Foi muito bonito, porque, vivendo com eles o que eu vivo todos os dias, foi como entrar ainda mais no coração da questão: a paixão pela glória de Cristo. E além do mais foi bonito porque mesmo os meus confrades vibram sempre mais com esta beleza. Porém, em Tempi, vocês vão encontrar todos os detalhes daqueles dias.
No dia primeiro de maio, a clínica faz 6 anos. Acompanhei mais de 700 pacientes para a morte entre os braços de Jesus. Em seis anos, a morte se tornou minha amiga e não tem mais o rosto feio como sempre eu a vi. Pensem: é o momento no qual você está para encontrar Jesus, aquele Jesus pelo qual eu acabei aqui, aquele Jesus pelo qual, graças a tantas misérias vividas, aprendi a tocar com a mão o significado do Horto do Getsemani, aquele Jesus que se serviu e se serve de um pobrezinho como eu, com um temperamento único e, frequentemente, com uma emotividade tão variada, mas que está bem ancorada na certeza de que nenhum problema é maior do que a resposta. Que nenhum problema é maior do que Jesus.

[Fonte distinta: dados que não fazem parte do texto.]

(** C10: Removing a directory keeps the tree well formed and never loses entries.
    When the caller may change the parent (and the sticky bit does not
    protect the entry), [dbfs_common_rmdir] of a directory that has more
    than its two dot entries fails with [NotEmpty] and changes nothing; of
    any other it succeeds, the name and the inode are gone and the tree is
    well formed: nothing refers to the removed inode. *)
Theorem rmdir_keeps_tree w s uid gid dir name ino t p n :
  represents (w_db w) s -> wf s -> time_ok t ->
  f_nodes s !! dir = Some p -> entry s dir name = Some ino -> ~ dot name ->
  f_nodes s !! ino = Some n -> node_is_dir n = true ->
  may_write p uid gid -> sticky_denies (n_mode p) uid (n_uid p) (n_uid n) = false ->
  ((2 < size (n_entries n))%nat ->
    dbfs_common_rmdir uid gid dir name t w = (Err NotEmpty, w)) /\
  ((size (n_entries n) <= 2)%nat -> exists d' s',
    dbfs_common_rmdir uid gid dir name t w = (Ok tt, set_db w d') /\
    represents d' s' /\ wf s' /\ f_nodes s' !! ino = None /\
    (forall dir' nm, entry s' dir' nm <> Some ino) /\ entry s' dir name = None).
Proof.
  intros Hr Hwf Ht Hp He Hdot Hn Hnd Hw Hst.
  pose proof (wf_size _ Hwf _ _ Hn Hnd) as Hsz.
  pose proof (rep_ok _ _ _ _ Hr Hp) as Hpo.
  pose proof (entry_some _ _ _ _ _ Hp He) as Hpe.
  pose proof (rmdir_runs w s uid gid dir name t Hr (rep_ino _ _ _ _ Hr Hp) Ht) as Hrun.
  unfold t_rmdir_op in Hrun. rewrite Hp, Hpe, Hn in Hrun.
  unfold may_write in Hw. rewrite Hw, Hst in Hrun. cbn [negb] in Hrun.
  split; intros Hs.
  - rewrite Zltb_t in Hrun by lia. apply Hrun. intros p' [= <-] Hself.
    rewrite He in Hself. injection Hself as ->. rewrite Hp in Hn. injection Hn as <-. lia.
  - rewrite Zltb_f in Hrun by lia.
    assert (Hne : dir <> ino) by (by eapply (rmdir_ne s dir ino n name); [..|lia| |]).
    destruct Hrun as (d' & Hrun & Hr').
    { intros p' _ Hself. congruence. }
    exists d', (remove_node ino (upd dir (leave name t) s)).
    pose proof (leave_size s dir p name name ino t Hwf Hpo Hp He) as Hls.
    split_and!; [done|done| |by apply lookup_delete_eq| |].
    + eapply (wf_rmdir s dir ino p n name (leave name t)); try done. lia.
    + intros d nm E. eapply (rmdir_entry_old s dir ino p n name (leave name t)) in E;
        try done; [|lia]. by destruct E as (_ & _ & []).
    + rewrite entry_remove, decide_False by done.
      rewrite entry_upd, decide_True, Hp by done. apply lookup_delete_eq.
Qed.

(** ** The sticky bit *)

Lemma rename_old_runs w s uid gid dir name p j n :
  represents (w_db w) s -> f_nodes s !! dir = Some p -> n_entries p !! name = Some j ->
  f_nodes s !! j = Some n ->
  read_tx Question (rename_old_tx uid gid dir name) w =
  (if negb (checkout_access (n_uid p) (n_gid p) (n_mode p) uid gid ACCESS_W_OK)
   then Err AccessError
   else if sticky_denies (n_mode p) uid (n_uid p) (n_uid n) then Err AccessError
   else Ok (generate_data_key name, j, n_uid n, n_gid n, n_mode n), w).
Proof.
  intros Hr Hp Hj Hn.
  set (r := if negb _ then _ else _).
  assert (Ha : agree (rename_old_tx uid gid dir name (w_db w))
    (match r with Ok a => Ok (a, s) | Err e => Err e | Panic => Panic end)).
  { unfold rename_old_tx. do 2 ag. rewrite Hj. cbn [fmap option_fmap option_map]. do 3 ag.
    subst r. eapply agree_guard; rewrite checkout_access_low_bits by done; [|by intros ->].
    intros ->. cbn [negb].
    pose proof (ok_entries _ (rep_ok _ _ _ _ Hr Hp) _ _ Hj) as Hju.
    eapply agree_unwrap; [by apply parse_usize_to_string|].
    eapply agree_bind_ok.
    { apply tx_expect_ok, get_bucket_ok. by eapply rep_has. }
    ag. eapply agree_guard; [|by intros ->%negb_false_iff].
    intros ->%negb_true_iff. do 2 ag. done. }
  unfold read_tx, dropped_tx. rewrite begin_ok. unfold agree in Ha.
  destruct r as [a|e|], (rename_old_tx uid gid dir name (w_db w)) as [[a' d']|e'|]; try done.
  - by destruct Ha as [-> _].
  - by subst.
Qed.

(** C37: The sticky bit protects entries. In a directory with the sticky bit,
    a caller who is neither the superuser nor the owner of the directory
    nor of the entry's inode cannot unlink the entry, remove it as a
    directory or rename it: each fails and the world is as before. *)
Theorem sticky_protects w s uid gid dir name new_dir new_name flags t p ino n :
  represents (w_db w) s -> time_ok t ->
  f_nodes s !! dir = Some p -> entry s dir name = Some ino -> f_nodes s !! ino = Some n ->
  ino <> dir -> Z.testbit (n_mode p) 9 = true ->
  uid <> 0 -> uid <> n_uid p -> uid <> n_uid n ->
  dbfs_common_unlink uid gid dir name None t w = (Err AccessError, w) /\
  dbfs_common_rmdir uid gid dir name t w =
    (Err (if 2 <? n_size n then NotEmpty else AccessError), w) /\
  dbfs_common_rename uid gid dir name new_dir new_name flags t w = (Err AccessError, w).
Proof.
  intros Hr Ht Hp He Hn Hne Hst H0 H1 H2.
  pose proof (rep_ok _ _ _ _ Hr Hp) as Hpo. pose proof (rep_ino _ _ _ _ Hr Hp) as Hd.
  assert (Hs : sticky_denies (n_mode p) uid (n_uid p) (n_uid n) = true).
  { unfold sticky_denies. rewrite Perm.from_bits_truncate_u16 by apply (ok_mode _ Hpo).
    change Perm.S_ISVTX with (2 ^ 9). rewrite contains_pow2, Hst by done.
    by rewrite (Zeqb_ne uid 0), (Zeqb_ne uid (n_uid p)), (Zeqb_ne uid (n_uid n)). }
  pose proof (entry_some _ _ _ _ _ Hp He) as Hpe. split_and!.
  - pose proof (unlink_runs w s uid gid dir name None t Hr Hd Ht) as Hrun.
    unfold t_unlink_op in Hrun. rewrite Hp, Hpe in Hrun. unfold default in Hrun.
    rewrite Hn, Hs in Hrun.
    destruct (checkout_access _ _ _ _ _ _); apply Hrun; try done; rewrite He; congruence.
  - pose proof (rmdir_runs w s uid gid dir name t Hr Hd Ht) as Hrun.
    unfold t_rmdir_op in Hrun. rewrite Hp, Hpe, Hn, Hs in Hrun.
    destruct (2 <? n_size n); [|destruct (checkout_access _ _ _ _ _ _)];
      apply Hrun; rewrite He; intros ? _ [= ?]; congruence.
  - unfold dbfs_common_rename. erewrite op_bind_err; [done|].
    rewrite (rename_old_runs w s uid gid dir name p ino n Hr Hp Hpe Hn), Hs.
    by destruct (checkout_access _ _ _ _ _ _).
Qed.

Uma enfermeira me dizia ontem: “O que move a minha vida é o milagre: tudo é, para mim, um milagre... do modo com o qual tiro uma fralda dos idosos ao modo como os limpo etc. A fé não é dizer ‘ou conta só até aqui’, mas a certeza de que Deus cumpre e, por isso, pede ajuda para você. Se eu estou aqui é porque o Senhor me quer aqui. A fé é a esperança que se cumpre. Por exemplo, quando chegam os mendigos, alguém poderia dizer: ‘Mas, estes não mudarão nunca, é inútil querer educá-los’. Porém, para mim, não é assim, porque tenho a certeza que nasce da fé de que, com o meu afeto, a esperança que algo lhes aconteça se tornará verdadeira. De fato, depois de meses, aprenderam a usar o banheiro, a aceitar os remédios, a ficar juntos na mesa usando mesmo o guardanapo. O milagre é o fruto da insistência da fé que é a esperança. Depende de mim que isso aconteça, porque se a minha liberdade não deixa uma fissura aberta para a graça, nem mesmo Deus pode fazer alguma coisa”.

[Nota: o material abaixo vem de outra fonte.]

(** ** utimens *)

(** [dbfs_common_utimens] tests the owner of the file where it means the
    caller: the superuser cannot change the time stamps of another user's
    file (the call fails with [PermissionDenied]), and only of files of
    user 0 are the permission bits asked at all. *)
Theorem utimens_root_denied w s r_gid ino atime mtime t n :
  represents (w_db w) s -> f_nodes s !! ino = Some n -> n_uid n <> 0 ->
  dbfs_common_utimens 0 r_gid ino atime mtime t w = (Err PermissionDenied, w).
Proof.
  intros Hr Hn Hu. pose proof (rep_ino _ _ _ _ Hr Hn) as Hi.
  destruct (ok_type _ (rep_ok _ _ _ _ Hr Hn)) as [ty Hty].
  unfold dbfs_common_utimens. erewrite op_bind_ok.
  2: { rewrite (attr_runs w s) by done. unfold t_attr. by rewrite Hn, Hty. }
  cbn [a_uid attr_of]. by rewrite (Zeqb_ne _ _ Hu).
Qed.
End facts.

(** ** Witnesses *)

Definition plain_node : node := file_node 0 ∅.

(** The file [a] of [file_world], with an extended attribute. *)
Definition tagged_fs : fs := upd 2 (with_xattrs <[bs "user.k" := bs "v"]>) file_fs.
Definition tagged_world : world mapdb := World (image tagged_fs) 3 ∅.
Definition attr_world : world mapdb := World (image file_fs) 3 ∅.

Lemma tagged_fs_ok : fs_ok tagged_fs.
Proof. apply fs_ok_upd; [apply file_fs_ok|]. intros n _ Hn. by apply ok_with_xattr. Qed.

Lemma xattr_roundtrip_witness :
  exists w' s',
    dbfs_common_setxattr 1000 1000 2 (bs "user.k") (bs "hello") sample_time attr_world
      = (Ok tt, w') /\
    represents (w_db w') s' /\ wf s' /\
    dbfs_common_getxattr 1000 1000 2 (bs "user.k") (bs "........") w' =
      (Ok (5, bs "hello..."), w').
Proof.
  destruct (xattr_roundtrip attr_world file_fs 1000 1000 2 (bs "user.k") (bs "hello") sample_time
    plain_node (bs "........")) as (w' & s' & H1 & H2 & H3 & H4 & _);
    [apply image_represents, file_fs_ok|apply file_fs_wf|done|reflexivity|reflexivity|].
  exists w', s'. split_and!; [exact H1|exact H2|exact H3|exact H4].
Defined.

E é belo ver como estas 150 pessoas que trabalham aqui, dependentes diretos do Pai Eterno, aprendam a viver assim o trabalho, aprendam a estar diante de Cristo e vejam, cada dia, os sinais da Sua Vitória. Chegam cheios de confusões e, no tempo, educados a estar diante dEle, mudam, se tornam humanos.
O mês de maio está às portas, e eu peço a vocês que rezem a Nossa Senhora para mim e para os meus doentes e para todos este povo que vive e sofre aqui.
Uma nota final: ontem, como a cada 15 dias, encontramos os doentes de AIDS para ficar com eles, porque o homem é uma companhia. Este é um índio, transexual com cabelos (tingidos) louros. É meu afilhado de crisma. É um daqueles que, graças ao afeto e aos remédios, de moribundo que era recomeçou a viver. Pois bem, veio de longe, tão pobre que disse: “Para vir ficar com vocês, em companhia, peguei emprestado um par de sapatos, porque, há meses, que ando descalço, porque não tenho nada, muitas vezes nada nem para comer”. Que comoção! É verdade: quando se há uma pergunto grande na vida, se busca uma companhia adequada e, não havendo sapatos para alcançá-la, pede-se emprestado a quem tem. Pergunta pequena, homens anãos. Pergunta grande, encontram-se gigantes.
“Feridos, buscamos Cristo”... levemos isso a sério... se não se está ferido... não se pede sapatos emprestado...
Com afeto,
Padre Aldo
Um comentário:
Também nós somos cuidados pelo Padre Aldo!
Obrigada por traduzir cuidadosamente as cartas!